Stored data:
* * *
(** [main()]: the notifications requested, and whether the run returned
    or an exception left it. *)
Definition main (w : World) : list Event * result unit :=
  let ev0 := [SendText (utf8 "🚀 " ++ now w ++ utf8 " 開始執行台股強勢股篩選...")] in
  match fetch_twse_table (http_get_json w) (pd_DataFrame w) with
  | Raise e => (ev0, Raise e)
  | Ok (Failed err) =>
      (ev0 ++ [SendText (utf8 "❌ TWSE 資料讀取失敗：" ++ err)], Ok tt)
  | Ok (Value df_raw) =>
      match extract_top300 (quicksort_tie w) (top_volume_to_csv w) df_raw with
      | Raise e => (ev0, Raise e)
      | Ok (Failed err2) =>
          (ev0 ++ [SendText (utf8 "❌ TWSE 解析失敗：" ++ err2)], Ok tt)
      | Ok (Value df_top) =>
          let ev1 :=
            ev0 ++ [SendText (utf8 "📊 已取前 300 檔（排除 ETF/金融/DR），共 "
                              ++ str_of_Z (Z.of_nat (length df_top)) ++ utf8 " 檔")] in
          let '(strong, charts) := scan w df_top in
          match strong with
          | [] => (ev1 ++ [SendText (utf8 "📈 今日無符合條件之強勢股。")], Ok tt)
          | _ :: _ =>
              let txt :=
                utf8 "🔥 強勢股名單：" ++ newline
                  ++ join newline
                       (map (fun s => fst (fst s) ++ utf8 " " ++ snd (fst s)) strong) in
              (ev1 ++ SendText txt :: map SendPhoto (firstn 5 charts),
               strong_to_csv w strong)
          end
      end
  end.

End Run.

(* ===================================================================== *)
(** ** Statements and sample inputs *)
(* ===================================================================== *)

Import F64 Evaluator Universe Run.

(** *** The evaluator *)

(** A frame the evaluator takes to the five conditions: both columns and at
    least 10 rows with a close. *)
Definition sufficient (df : PriceFrame) : Prop :=
  has_Close df = true /\ has_Volume df = true /\
  10 <= length (dropna_Close (bars df)).

Definition five_true (c : Conditions) : Prop :=
  cond_vols_up c = true /\ cond_yesterday_vs_ma5 c = true /\
  cond_close_above_ma5 c = true /\ cond_close_new10 c = true /\
  cond_pct c = true.

Definition some_false (c : Conditions) : Prop :=
  cond_vols_up c = false \/ cond_yesterday_vs_ma5 c = false \/
  cond_close_above_ma5 c = false \/ cond_close_new10 c = false \/
  cond_pct c = false.

(** The claim on short histories as the specification words it. *)
Definition short_history_always : Prop :=
  forall (yf : pystr -> download) (symbol_plain name : pystr) (df : PriceFrame),
    yf (symbol_plain ++ utf8 ".TW") = Returned df ->
    has_Close df = true -> has_Volume df = true ->
    length (dropna_Close (bars df)) < 10 ->
    exists data,
      is_strong_stock yf symbol_plain name
      = (false, Tag (utf8 "short-history"), data).

Definition bar (c v : Z) : Bar := {| Close := of_Z c; Volume := of_Z v |}.

(** Ten bars that meet the five conditions. *)
Definition sample_bars : list Bar :=
  [bar 100 10; bar 100 10; bar 100 10; bar 100 10; bar 100 10;
   bar 100 10; bar 100 10; bar 100 10; bar 100 100; bar 104 200].

Definition sample_frame : PriceFrame :=
  {| has_Close := true; has_Volume := true; bars := sample_bars |}.

Definition sample_provider (symbol : pystr) : download := Returned sample_frame.

(** The sample frame with one volume missing, three bars before the
    last. *)
Definition missing_volume_bars : list Bar :=
  [bar 100 10; bar 100 10; bar 100 10; bar 100 10; bar 100 10;
   bar 100 10; {| Close := of_Z 100; Volume := nan |}; bar 100 10;
   bar 100 100; bar 104 200].

Definition missing_volume_frame : PriceFrame :=
  {| has_Close := true; has_Volume := true; bars := missing_volume_bars |}.

Definition missing_volume_provider (symbol : pystr) : download :=
  Returned missing_volume_frame.

Definition empty_frame : PriceFrame :=
  {| has_Close := true; has_Volume := true; bars := [] |}.

Definition empty_provider (symbol : pystr) : download := Returned empty_frame.

Definition short_frame : PriceFrame :=
  {| has_Close := true; has_Volume := true; bars := [bar 100 10; bar 104 200] |}.

Definition short_provider (symbol : pystr) : download := Returned short_frame.

(** *** The universe builder *)

Definition text (s : string) : cell := CStr (utf8 s).

(** The claim on prices as the specification words it: a price cell that is
    not a number once its thousands separators are removed, the placeholder
    included, becomes NaN. *)
Definition unparseable_price_is_nan : Prop :=
  forall x : cell,
    PyFloat.parse (strip (replace (utf8 ",") [] (py_str x))) = None ->
    to_price x = Ok nan.

(** The claim on volumes as the specification words it. *)
Definition volume_never_negative : Prop :=
  forall (tie : nat -> nat) (to_csv : list Instrument -> result unit)
         (df : DataFrame) (u : list Instrument),
    extract_top300 tie to_csv df = Ok (Value u) ->
    Forall (fun i => leb zero (volume_shares i) = true) u.

(** [a] may stand before [b] in a column sorted descending with the NaN
    entries last. *)
Definition vol_order (a b : float) : Prop :=
  isnan b = true \/ (isnan a = false /\ leb b a = true).

Definition descending_nan_last (u : list Instrument) : Prop :=
  StronglySorted vol_order (map volume_shares u).

Definition no_excluded_keyword (i : Instrument) : Prop :=
  forall k, In k exclude_name_keywords -> contains k (name i) = false.

Definition not_excluded (q : Quote) : bool := negb (name_excluded (q_name q)).

(** The universe in the specification's words: the rows left by the
    exclusion in a stable descending sort by volume, cut to 300. *)
Fixpoint insert_stable (x : Quote) (l : list Quote) : list Quote :=
  match l with
  | [] => [x]
  | y :: r =>
      if ltb (q_vol x) (q_vol y) then y :: insert_stable x r else x :: y :: r
  end.

Definition stable_sort_desc (qs : list Quote) : list Quote :=
  fold_right insert_stable [] qs.

Definition universe_as_specified (qs : list Quote) : list Instrument :=
  map with_lots (firstn 300 (stable_sort_desc (filter not_excluded qs))).

(** The claim on the ranked universe as the specification words it. *)
Definition universe_is_stable_top300 : Prop :=
  forall (tie : nat -> nat) (to_csv : list Instrument -> result unit)
         (df : DataFrame) (qs : list Quote) (u : list Instrument),
    normalised_table df = Ok (Value qs) ->
    extract_top300 tie to_csv df = Ok (Value u) ->
    u = universe_as_specified qs.

Definition sorted_before (tie : nat -> nat) (a b : nat * Quote) : Prop :=
  before tie a b = true.

Definition twse_columns : list pystr :=
  map utf8 ["證券代號"; "證券名稱"; "成交股數"; "收盤價"]%string.

Definition sample_table : DataFrame :=
  {| columns :=
       map utf8 [" 證券代號"; "證券名稱"; "成交股數"; "成交筆數"; "收盤價"]%string;
     table :=
       [ [text "1101"; text "台泥"; text "1,234,567"; text "10"; text "40.5"];
         [text "0050"; text "元大台灣50"; text "9,000,000"; text "10"; text "150"];
         [text "2330"; text "<b>台積電</b> "; text "30,000,000"; text "10"; text "600"];
         [text "9999"; text "停牌"; text "--"; text "0"; text "--"] ] |}.

(** A table with a negative volume cell. *)
Definition negative_table : DataFrame :=
  {| columns := twse_columns;
     table := [[text "1101"; text "A"; text "-5"; text "40"]] |}.

(** Eighteen rows that share three volumes. *)
Definition tied_table : DataFrame :=
  {| columns := twse_columns;
     table :=
       [ [text "1101"; text "S01"; text "3,000"; text "10"];
         [text "1102"; text "S02"; text "1,000"; text "10"];
         [text "1103"; text "S03"; text "2,000"; text "10"];
         [text "1104"; text "S04"; text "3,000"; text "10"];
         [text "1105"; text "S05"; text "1,000"; text "10"];
         [text "1106"; text "S06"; text "2,000"; text "10"];
         [text "1107"; text "S07"; text "3,000"; text "10"];
         [text "1108"; text "S08"; text "1,000"; text "10"];
         [text "1109"; text "S09"; text "2,000"; text "10"];
         [text "1110"; text "S10"; text "3,000"; text "10"];
         [text "1111"; text "S11"; text "1,000"; text "10"];
         [text "1112"; text "S12"; text "2,000"; text "10"];
         [text "1113"; text "S13"; text "3,000"; text "10"];
         [text "1114"; text "S14"; text "1,000"; text "10"];
         [text "1115"; text "S15"; text "2,000"; text "10"];
         [text "1116"; text "S16"; text "3,000"; text "10"];
         [text "1117"; text "S17"; text "1,000"; text "10"];
         [text "1118"; text "S18"; text "2,000"; text "10"] ] |}.

Definition tied_quotes : list Quote :=
  match normalised_table tied_table with
  | Ok (Value qs) => qs
  | _ => []
  end.

Definition csv_ok {A} (rows : A) : result unit := Ok tt.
* * *
▶ _WHAT IS BEING ASKED_
Only the lines from the one containing "Definition tied_quotes : list" through the last line above belong in your answer. Retype them exactly.

▶ _RESPONSE_
Definition tied_quotes : list Quote :=
  match normalised_table tied_table with
  | Ok (Value qs) => qs
  | _ => []
  end.

Definition csv_ok {A} (rows : A) : result unit := Ok tt.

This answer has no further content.